What is expected: Only a number is expected here: the count of lines in this data where "NetworkPermissions" occurs.

Excerpted data START

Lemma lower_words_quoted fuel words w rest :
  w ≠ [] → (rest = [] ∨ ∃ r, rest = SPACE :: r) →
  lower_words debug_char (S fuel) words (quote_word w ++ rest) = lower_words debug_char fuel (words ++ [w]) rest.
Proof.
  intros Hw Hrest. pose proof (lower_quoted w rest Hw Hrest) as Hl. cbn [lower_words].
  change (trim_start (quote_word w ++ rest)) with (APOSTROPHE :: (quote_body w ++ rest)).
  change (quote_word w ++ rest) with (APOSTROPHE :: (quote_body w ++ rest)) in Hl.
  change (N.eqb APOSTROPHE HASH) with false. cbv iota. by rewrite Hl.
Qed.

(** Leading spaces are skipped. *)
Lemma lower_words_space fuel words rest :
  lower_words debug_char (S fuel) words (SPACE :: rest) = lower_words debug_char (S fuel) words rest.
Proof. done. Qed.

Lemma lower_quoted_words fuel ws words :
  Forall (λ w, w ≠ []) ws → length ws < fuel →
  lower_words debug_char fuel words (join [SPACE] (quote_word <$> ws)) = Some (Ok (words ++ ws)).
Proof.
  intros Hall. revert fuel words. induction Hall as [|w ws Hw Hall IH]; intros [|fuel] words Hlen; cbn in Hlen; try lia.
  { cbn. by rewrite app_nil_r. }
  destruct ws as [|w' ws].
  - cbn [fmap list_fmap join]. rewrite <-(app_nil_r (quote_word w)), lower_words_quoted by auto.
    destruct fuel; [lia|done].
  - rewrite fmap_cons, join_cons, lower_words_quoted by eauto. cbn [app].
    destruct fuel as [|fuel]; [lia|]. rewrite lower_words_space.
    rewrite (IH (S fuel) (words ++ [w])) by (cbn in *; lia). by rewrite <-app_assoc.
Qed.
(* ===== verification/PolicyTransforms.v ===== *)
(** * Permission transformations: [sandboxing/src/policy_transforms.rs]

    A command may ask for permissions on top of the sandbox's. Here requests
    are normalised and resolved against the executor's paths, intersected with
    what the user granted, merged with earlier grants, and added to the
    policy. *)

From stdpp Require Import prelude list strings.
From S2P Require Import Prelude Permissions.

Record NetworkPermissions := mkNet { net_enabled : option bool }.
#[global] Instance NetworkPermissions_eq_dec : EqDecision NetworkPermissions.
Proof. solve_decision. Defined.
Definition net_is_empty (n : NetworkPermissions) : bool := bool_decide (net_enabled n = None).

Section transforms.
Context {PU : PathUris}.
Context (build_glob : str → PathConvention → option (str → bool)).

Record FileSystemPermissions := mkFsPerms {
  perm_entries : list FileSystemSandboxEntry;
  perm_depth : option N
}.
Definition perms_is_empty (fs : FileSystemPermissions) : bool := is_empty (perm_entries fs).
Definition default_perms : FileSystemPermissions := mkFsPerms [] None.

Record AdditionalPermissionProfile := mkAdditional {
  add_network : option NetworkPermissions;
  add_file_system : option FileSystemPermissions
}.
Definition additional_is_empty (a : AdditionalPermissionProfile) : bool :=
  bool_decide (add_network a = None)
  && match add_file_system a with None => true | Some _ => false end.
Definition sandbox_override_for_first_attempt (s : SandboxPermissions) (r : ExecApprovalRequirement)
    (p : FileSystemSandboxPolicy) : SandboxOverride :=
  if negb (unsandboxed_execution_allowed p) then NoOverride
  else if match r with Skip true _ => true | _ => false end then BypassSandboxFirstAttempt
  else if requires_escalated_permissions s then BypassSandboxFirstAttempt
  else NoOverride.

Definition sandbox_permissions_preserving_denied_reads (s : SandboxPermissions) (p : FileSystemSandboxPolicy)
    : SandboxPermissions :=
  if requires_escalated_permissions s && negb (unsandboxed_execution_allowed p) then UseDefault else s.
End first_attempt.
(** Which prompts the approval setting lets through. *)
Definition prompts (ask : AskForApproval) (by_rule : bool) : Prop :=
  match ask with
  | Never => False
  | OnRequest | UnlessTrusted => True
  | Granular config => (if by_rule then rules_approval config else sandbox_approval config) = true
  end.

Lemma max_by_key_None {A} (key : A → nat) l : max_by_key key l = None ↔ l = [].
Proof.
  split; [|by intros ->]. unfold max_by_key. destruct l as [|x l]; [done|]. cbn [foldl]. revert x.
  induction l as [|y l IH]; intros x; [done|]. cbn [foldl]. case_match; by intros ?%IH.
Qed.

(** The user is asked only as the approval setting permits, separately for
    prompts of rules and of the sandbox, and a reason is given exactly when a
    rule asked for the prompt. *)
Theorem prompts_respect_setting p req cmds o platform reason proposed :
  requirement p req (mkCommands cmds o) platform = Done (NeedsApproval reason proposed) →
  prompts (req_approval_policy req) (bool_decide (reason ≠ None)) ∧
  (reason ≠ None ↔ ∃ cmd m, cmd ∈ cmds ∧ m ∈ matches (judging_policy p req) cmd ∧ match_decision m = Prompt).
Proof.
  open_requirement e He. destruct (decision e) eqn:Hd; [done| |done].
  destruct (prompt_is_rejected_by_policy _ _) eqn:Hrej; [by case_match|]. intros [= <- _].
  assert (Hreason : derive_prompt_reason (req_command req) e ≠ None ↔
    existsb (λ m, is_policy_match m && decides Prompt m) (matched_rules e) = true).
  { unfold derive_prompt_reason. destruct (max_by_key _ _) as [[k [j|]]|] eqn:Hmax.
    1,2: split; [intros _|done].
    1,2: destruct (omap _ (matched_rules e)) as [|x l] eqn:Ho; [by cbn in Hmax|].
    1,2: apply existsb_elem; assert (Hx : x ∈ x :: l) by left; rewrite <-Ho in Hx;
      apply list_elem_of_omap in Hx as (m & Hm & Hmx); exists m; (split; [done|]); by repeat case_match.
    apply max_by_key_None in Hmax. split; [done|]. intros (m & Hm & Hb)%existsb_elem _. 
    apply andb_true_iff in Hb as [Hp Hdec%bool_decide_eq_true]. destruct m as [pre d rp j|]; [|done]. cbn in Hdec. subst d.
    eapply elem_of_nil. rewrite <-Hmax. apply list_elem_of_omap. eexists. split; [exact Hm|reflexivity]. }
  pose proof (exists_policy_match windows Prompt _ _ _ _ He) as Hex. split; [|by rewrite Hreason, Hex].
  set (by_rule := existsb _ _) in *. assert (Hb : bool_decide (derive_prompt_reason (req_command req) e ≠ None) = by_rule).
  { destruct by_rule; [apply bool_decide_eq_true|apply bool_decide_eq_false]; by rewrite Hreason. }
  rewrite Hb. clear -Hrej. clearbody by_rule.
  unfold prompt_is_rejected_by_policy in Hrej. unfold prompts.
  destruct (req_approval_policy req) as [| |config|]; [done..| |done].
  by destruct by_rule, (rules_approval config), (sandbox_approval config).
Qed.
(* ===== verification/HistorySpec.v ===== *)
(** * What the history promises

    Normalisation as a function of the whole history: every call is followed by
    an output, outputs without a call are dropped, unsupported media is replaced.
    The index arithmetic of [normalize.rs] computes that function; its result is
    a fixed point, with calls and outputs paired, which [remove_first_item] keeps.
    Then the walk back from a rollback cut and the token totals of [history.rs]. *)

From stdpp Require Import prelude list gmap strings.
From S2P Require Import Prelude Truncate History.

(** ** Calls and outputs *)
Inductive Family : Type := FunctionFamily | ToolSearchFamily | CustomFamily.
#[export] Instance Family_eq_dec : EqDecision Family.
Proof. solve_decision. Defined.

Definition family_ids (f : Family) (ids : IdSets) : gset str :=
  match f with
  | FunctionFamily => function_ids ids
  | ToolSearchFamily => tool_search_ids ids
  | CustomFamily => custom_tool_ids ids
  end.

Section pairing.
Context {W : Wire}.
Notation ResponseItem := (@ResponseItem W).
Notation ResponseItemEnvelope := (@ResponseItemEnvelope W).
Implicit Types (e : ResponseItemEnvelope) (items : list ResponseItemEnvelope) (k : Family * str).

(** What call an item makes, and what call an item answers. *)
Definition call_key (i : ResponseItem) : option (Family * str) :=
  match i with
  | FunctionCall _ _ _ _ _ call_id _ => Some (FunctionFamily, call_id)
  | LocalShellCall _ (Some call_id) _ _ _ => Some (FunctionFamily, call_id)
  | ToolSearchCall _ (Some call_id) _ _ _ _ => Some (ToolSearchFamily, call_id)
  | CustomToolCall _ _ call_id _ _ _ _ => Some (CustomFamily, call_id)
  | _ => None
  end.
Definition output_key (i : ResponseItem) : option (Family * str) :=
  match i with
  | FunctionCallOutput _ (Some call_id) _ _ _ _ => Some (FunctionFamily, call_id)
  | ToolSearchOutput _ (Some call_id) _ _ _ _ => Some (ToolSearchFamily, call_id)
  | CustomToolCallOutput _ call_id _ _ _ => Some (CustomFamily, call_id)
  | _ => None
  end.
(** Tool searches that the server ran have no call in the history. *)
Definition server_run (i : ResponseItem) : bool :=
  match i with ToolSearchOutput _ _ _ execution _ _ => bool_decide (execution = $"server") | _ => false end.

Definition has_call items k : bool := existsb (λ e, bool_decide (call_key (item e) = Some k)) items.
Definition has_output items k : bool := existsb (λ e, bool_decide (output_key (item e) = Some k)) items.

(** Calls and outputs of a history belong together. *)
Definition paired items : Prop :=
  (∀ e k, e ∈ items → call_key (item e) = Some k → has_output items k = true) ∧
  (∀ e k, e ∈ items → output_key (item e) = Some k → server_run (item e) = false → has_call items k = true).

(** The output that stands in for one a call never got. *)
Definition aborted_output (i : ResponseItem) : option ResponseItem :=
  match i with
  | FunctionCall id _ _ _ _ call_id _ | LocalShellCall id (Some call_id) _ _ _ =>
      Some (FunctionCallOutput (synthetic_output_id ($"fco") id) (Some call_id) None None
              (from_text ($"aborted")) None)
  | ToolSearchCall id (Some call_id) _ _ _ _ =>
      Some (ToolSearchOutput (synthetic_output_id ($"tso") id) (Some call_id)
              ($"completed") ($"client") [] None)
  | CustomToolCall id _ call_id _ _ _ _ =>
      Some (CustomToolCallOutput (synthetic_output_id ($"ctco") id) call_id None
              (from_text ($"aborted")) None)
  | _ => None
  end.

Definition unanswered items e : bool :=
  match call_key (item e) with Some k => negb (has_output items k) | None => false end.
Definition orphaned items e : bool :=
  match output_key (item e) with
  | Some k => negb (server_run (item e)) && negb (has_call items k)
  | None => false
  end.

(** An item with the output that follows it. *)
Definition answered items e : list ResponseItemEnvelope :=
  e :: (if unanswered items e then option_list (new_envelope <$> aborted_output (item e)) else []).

Excerpted data END
Excerpted data START

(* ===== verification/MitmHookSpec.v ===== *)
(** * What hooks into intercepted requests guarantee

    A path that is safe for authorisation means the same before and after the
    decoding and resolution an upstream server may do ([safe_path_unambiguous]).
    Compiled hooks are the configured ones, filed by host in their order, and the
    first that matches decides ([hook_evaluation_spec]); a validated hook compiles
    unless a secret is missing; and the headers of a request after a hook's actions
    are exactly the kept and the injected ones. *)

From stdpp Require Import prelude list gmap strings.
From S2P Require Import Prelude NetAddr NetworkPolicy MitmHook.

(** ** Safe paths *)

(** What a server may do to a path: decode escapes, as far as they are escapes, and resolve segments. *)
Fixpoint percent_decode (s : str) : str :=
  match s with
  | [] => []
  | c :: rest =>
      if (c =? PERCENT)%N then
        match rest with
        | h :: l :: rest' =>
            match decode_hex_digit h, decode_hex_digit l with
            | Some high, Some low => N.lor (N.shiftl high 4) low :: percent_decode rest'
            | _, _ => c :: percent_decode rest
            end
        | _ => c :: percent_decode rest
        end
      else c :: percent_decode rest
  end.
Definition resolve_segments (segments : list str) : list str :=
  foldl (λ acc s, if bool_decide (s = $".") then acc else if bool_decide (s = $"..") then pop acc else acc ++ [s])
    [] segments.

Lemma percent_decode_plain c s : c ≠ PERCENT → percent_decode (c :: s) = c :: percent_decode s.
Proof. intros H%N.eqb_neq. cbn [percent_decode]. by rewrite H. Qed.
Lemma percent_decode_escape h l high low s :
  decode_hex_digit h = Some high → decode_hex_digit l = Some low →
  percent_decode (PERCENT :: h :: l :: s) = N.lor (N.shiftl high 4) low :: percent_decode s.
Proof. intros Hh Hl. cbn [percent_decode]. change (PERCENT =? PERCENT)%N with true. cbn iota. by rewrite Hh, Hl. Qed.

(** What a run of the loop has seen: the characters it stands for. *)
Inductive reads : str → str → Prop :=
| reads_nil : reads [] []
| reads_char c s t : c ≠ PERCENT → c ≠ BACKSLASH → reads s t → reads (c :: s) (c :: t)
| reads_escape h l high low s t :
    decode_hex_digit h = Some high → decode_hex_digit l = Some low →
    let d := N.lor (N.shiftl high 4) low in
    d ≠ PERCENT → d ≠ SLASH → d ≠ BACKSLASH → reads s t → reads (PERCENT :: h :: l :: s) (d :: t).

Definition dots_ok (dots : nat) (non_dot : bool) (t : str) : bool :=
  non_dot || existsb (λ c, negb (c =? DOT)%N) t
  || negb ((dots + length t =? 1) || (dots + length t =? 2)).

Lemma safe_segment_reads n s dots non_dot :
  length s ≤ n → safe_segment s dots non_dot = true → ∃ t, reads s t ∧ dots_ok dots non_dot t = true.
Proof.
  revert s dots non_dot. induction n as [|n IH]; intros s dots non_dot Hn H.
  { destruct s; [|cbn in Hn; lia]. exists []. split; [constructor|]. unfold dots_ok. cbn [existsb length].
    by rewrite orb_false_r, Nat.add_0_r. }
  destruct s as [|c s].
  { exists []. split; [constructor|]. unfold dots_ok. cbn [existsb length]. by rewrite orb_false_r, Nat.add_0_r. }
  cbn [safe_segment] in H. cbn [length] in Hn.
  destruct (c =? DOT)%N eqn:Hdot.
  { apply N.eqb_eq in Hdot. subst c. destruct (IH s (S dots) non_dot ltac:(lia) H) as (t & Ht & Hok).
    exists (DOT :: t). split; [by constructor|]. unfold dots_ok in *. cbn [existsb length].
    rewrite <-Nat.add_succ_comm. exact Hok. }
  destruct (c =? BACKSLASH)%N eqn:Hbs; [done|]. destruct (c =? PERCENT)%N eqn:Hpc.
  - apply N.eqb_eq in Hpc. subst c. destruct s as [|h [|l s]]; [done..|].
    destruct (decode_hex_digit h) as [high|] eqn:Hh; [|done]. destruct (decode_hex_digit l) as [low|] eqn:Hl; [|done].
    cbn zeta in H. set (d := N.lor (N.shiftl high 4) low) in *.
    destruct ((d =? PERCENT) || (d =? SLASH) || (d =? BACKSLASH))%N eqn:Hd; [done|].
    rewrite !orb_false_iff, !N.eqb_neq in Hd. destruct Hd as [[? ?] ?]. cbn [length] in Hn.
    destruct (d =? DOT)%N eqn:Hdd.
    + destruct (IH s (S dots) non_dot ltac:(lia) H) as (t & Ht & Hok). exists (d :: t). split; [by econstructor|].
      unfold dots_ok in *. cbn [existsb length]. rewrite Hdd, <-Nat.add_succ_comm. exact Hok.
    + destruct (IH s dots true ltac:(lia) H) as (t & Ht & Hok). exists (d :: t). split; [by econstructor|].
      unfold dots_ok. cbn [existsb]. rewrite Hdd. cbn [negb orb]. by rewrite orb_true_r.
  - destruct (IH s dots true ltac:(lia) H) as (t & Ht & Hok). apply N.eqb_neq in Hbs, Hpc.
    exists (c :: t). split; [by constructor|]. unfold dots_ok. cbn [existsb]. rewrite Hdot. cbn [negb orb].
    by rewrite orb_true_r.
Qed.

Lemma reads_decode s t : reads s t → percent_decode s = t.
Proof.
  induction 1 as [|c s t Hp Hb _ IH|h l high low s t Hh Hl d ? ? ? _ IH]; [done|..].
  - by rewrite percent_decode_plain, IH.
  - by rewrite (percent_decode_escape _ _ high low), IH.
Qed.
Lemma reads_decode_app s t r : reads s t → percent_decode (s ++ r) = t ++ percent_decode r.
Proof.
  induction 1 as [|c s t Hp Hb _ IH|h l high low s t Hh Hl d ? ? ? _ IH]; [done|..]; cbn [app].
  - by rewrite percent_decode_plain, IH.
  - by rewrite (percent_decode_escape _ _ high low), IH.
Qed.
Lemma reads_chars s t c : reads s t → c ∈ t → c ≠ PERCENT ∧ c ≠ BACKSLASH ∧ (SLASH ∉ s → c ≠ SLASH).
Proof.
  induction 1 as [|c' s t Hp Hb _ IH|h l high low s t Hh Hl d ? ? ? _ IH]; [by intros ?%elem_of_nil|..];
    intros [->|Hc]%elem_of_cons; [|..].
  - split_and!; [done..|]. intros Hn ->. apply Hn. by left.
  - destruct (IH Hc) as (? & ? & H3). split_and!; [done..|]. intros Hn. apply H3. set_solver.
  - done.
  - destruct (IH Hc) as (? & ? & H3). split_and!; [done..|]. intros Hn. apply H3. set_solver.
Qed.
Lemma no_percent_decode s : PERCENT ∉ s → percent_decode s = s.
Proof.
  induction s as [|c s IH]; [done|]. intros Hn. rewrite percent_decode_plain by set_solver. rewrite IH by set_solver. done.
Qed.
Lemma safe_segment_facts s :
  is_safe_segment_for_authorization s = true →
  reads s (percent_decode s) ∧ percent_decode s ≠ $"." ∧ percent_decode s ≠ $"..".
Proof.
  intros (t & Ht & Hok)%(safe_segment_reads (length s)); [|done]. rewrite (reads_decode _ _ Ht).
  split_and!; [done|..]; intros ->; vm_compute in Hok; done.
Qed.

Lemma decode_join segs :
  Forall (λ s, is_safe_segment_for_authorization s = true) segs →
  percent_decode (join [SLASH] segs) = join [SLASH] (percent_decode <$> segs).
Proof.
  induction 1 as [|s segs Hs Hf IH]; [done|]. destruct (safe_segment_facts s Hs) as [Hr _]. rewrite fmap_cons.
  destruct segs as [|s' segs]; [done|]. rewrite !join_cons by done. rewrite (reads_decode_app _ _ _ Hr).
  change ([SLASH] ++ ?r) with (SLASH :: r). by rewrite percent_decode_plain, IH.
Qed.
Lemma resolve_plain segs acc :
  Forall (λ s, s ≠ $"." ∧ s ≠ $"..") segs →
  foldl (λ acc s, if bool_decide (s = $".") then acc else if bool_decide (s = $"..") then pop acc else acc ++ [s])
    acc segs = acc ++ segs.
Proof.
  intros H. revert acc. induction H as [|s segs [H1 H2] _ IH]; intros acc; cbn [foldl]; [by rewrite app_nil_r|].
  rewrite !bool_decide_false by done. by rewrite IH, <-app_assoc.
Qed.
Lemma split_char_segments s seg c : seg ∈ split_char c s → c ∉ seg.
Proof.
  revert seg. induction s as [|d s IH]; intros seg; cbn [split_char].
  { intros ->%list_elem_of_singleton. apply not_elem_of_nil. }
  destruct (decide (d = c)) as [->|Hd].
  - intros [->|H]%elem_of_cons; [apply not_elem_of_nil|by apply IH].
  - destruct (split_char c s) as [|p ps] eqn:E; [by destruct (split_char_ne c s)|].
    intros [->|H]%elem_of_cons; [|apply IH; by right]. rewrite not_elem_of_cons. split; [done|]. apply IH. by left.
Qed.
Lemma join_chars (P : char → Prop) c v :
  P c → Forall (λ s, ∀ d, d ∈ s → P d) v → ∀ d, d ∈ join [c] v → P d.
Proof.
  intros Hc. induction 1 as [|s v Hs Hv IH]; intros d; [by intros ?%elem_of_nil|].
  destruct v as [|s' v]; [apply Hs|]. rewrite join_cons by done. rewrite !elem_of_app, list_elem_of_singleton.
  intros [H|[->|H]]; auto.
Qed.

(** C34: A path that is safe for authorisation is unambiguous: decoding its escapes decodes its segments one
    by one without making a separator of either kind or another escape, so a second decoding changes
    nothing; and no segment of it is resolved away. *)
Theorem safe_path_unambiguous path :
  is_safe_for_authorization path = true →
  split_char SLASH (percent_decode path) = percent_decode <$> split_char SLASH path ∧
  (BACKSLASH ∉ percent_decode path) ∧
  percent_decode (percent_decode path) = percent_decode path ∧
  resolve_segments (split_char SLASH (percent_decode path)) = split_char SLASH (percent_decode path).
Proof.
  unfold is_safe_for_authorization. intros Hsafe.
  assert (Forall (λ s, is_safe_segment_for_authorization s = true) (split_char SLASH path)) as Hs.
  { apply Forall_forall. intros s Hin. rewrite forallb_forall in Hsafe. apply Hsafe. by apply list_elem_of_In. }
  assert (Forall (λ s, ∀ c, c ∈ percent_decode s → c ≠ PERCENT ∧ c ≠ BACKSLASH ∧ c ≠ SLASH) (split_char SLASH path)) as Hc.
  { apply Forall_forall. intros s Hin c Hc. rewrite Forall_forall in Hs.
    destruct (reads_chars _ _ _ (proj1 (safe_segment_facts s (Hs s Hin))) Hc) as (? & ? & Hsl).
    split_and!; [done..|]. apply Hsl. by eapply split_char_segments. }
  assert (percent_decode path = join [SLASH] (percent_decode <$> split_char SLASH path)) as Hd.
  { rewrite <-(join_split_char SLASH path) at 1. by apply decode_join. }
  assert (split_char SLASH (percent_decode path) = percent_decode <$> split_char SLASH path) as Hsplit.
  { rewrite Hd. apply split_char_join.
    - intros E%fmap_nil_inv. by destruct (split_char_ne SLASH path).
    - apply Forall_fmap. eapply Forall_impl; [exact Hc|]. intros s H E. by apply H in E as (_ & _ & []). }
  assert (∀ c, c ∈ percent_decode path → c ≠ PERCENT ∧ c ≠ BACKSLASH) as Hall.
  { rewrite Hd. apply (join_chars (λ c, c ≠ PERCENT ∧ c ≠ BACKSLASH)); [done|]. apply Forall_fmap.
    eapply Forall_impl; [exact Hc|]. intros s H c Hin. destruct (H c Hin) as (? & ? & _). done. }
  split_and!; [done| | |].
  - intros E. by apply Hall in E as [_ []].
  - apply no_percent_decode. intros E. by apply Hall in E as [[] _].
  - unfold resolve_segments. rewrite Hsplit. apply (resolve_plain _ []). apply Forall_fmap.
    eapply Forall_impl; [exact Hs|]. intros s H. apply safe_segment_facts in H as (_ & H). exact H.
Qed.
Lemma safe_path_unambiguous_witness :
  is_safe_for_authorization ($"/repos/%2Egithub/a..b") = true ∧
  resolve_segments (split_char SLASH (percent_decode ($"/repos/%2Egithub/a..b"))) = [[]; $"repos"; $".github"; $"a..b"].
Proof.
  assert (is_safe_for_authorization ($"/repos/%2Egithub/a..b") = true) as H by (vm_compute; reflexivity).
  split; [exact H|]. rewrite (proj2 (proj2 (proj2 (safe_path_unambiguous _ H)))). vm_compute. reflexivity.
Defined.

Excerpted data END

Result for this task: 4